U.S. Sen. Lindsey Graham (R-SC) speaks out on the recent bombings by Saudi Arabia in Yemen during a press conference on Capitol Hill March 26, 2015 in Washington, DC.

Photo by Win McNamee/Getty Images

Republican presidential candidate Lindsey Graham said Wednesday he would be prepared as commander-in-chief to do "whatever" would stop Iran from acquiring  nuclear weapons.

While the South Carolina senator said he was "not going to invade Iran using ground forces" or "do anything else as long as there's hope for negotiations," he did suggest he hasn't ruled out putting American boots on Iranian ground. "If I see a nuclear breakout, then we're going to stop it," he told an audience at the Atlantic Council in Washington on Wednesday, one day after six nations, including the United States, attempting to negotiate a nuclear deal with Iran had to extend their self-imposed negotiating deadline. "I would use whatever force is consistent with stopping the breakout."

Warning of a "a nuclear arms race in the Mideast," Graham said the threat of an "overwhelming" response against nuclear facilities that would also target the Iranian Navy and Air Force was key to extracting a deal from the Islamic Republic.  

His message to Iran if he were president: "I don't want a war. But if that's what you want, you're going to lose it."

Neither Graham's Senate office nor his campaign had an immediate request to questions about whether his comments amounted to an endorsement of a ground invasion.

Any military action would run up against obstacles, including the lack of good intelligence on the country, its military, its infrastructure, and its leaders' intentions, dating to Iran's shutting down CIA operations in the country, U.S. officials speaking on condition of anonymity have said in the past.

Graham, though, has said he favors the use of ground troops in a variety of situations on the advice of military commanders. During his appearance, Graham also outlined his vision for 10,000 troops in Iraq to combat the terror group Islamic State there, a coalition invasion of Syria to remove president Bashar al-Assad from power and combat the Islamic State, and the maintenance of a near-10,000-strong force in Afghanistan—all with long-term assignments if necessary.

"I'm offering a generation commitment to young people, women, and the disenfranchised" in those countries, he said.

A protestor in the audience from the pro-peace group CODEPINK at one point said that Graham's foreign policy ideas would mean "a prescription for endless war."

Despite his proposals, Graham said he would take back one of the ground invasions he helped launch.

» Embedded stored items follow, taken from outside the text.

(** * Transportation emissions model: the notebook's table and recalculator

    A shallow embedding of [transportation/emissions-model.ipynb]: the
    emission-factor table of the first code cell and the function [recalc]
    of the second one, with the values they compute on as Python has them:
    unbounded integers ([Z]), IEEE 754 binary64 floats (the Standard
    Library's executable [spec_float] model, round to nearest even),
    strings, lists, and dictionaries in insertion order.  Python exceptions
    are the [Raise] results of a small error monad. *)

From Stdlib Require Import ZArith Bool List String Ascii Lia.
From Stdlib Require Import DecimalString.
From Stdlib Require Import Floats.SpecFloat.
Import ListNotations.

Local Open Scope string_scope.
Local Open Scope Z_scope.

(** ** Python values and exceptions *)

Module Py.

Inductive exn : Type :=
| KeyError
| IndexError
| OverflowError
| ZeroDivisionError.

Inductive result (A : Type) : Type :=
| Ok (a : A)
| Raise (e : exn).
Arguments Ok {A} a.
Arguments Raise {A} e.

Definition bind {A B : Type} (c : result A) (k : A -> result B) : result B :=
  match c with
  | Ok a => k a
  | Raise e => Raise e
  end.

(** [for x in xs] building a list, left to right, stopping at the first
    exception. *)
Fixpoint mapM {A B : Type} (f : A -> result B) (xs : list A) : result (list B) :=
  match xs with
  | [] => Ok []
  | x :: rest =>
      bind (f x) (fun y => bind (mapM f rest) (fun ys => Ok (y :: ys)))
  end.

(** *** float: IEEE 754 binary64 *)

Definition prec : Z := 53.
Definition emax : Z := 1024.

Definition float : Type := spec_float.

Definition float_mul : float -> float -> float := SFmul prec emax.
Definition float_div : float -> float -> float := SFdiv prec emax.

(** The correctly rounded double of an integer, before the range check. *)
Definition Z2float (z : Z) : float := binary_normalize prec emax z 0 false.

"If I'd known then what I know now, I wouldn't have invaded Iraq," he said.

A recent survey of more than 2,000 Americans by the Chicago Council on Global Affairs found as many as 81 percent of Republicans would support "the use of US troops to stop Iran from obtaining nuclear weapons." Graham currently receives support only about one percent of Republicans nationally. He suggested some of his fellow Republican candidates didn't understand the stakes and dynamic in the region.

"If you're too war-weary, don't vote for me," Graham said.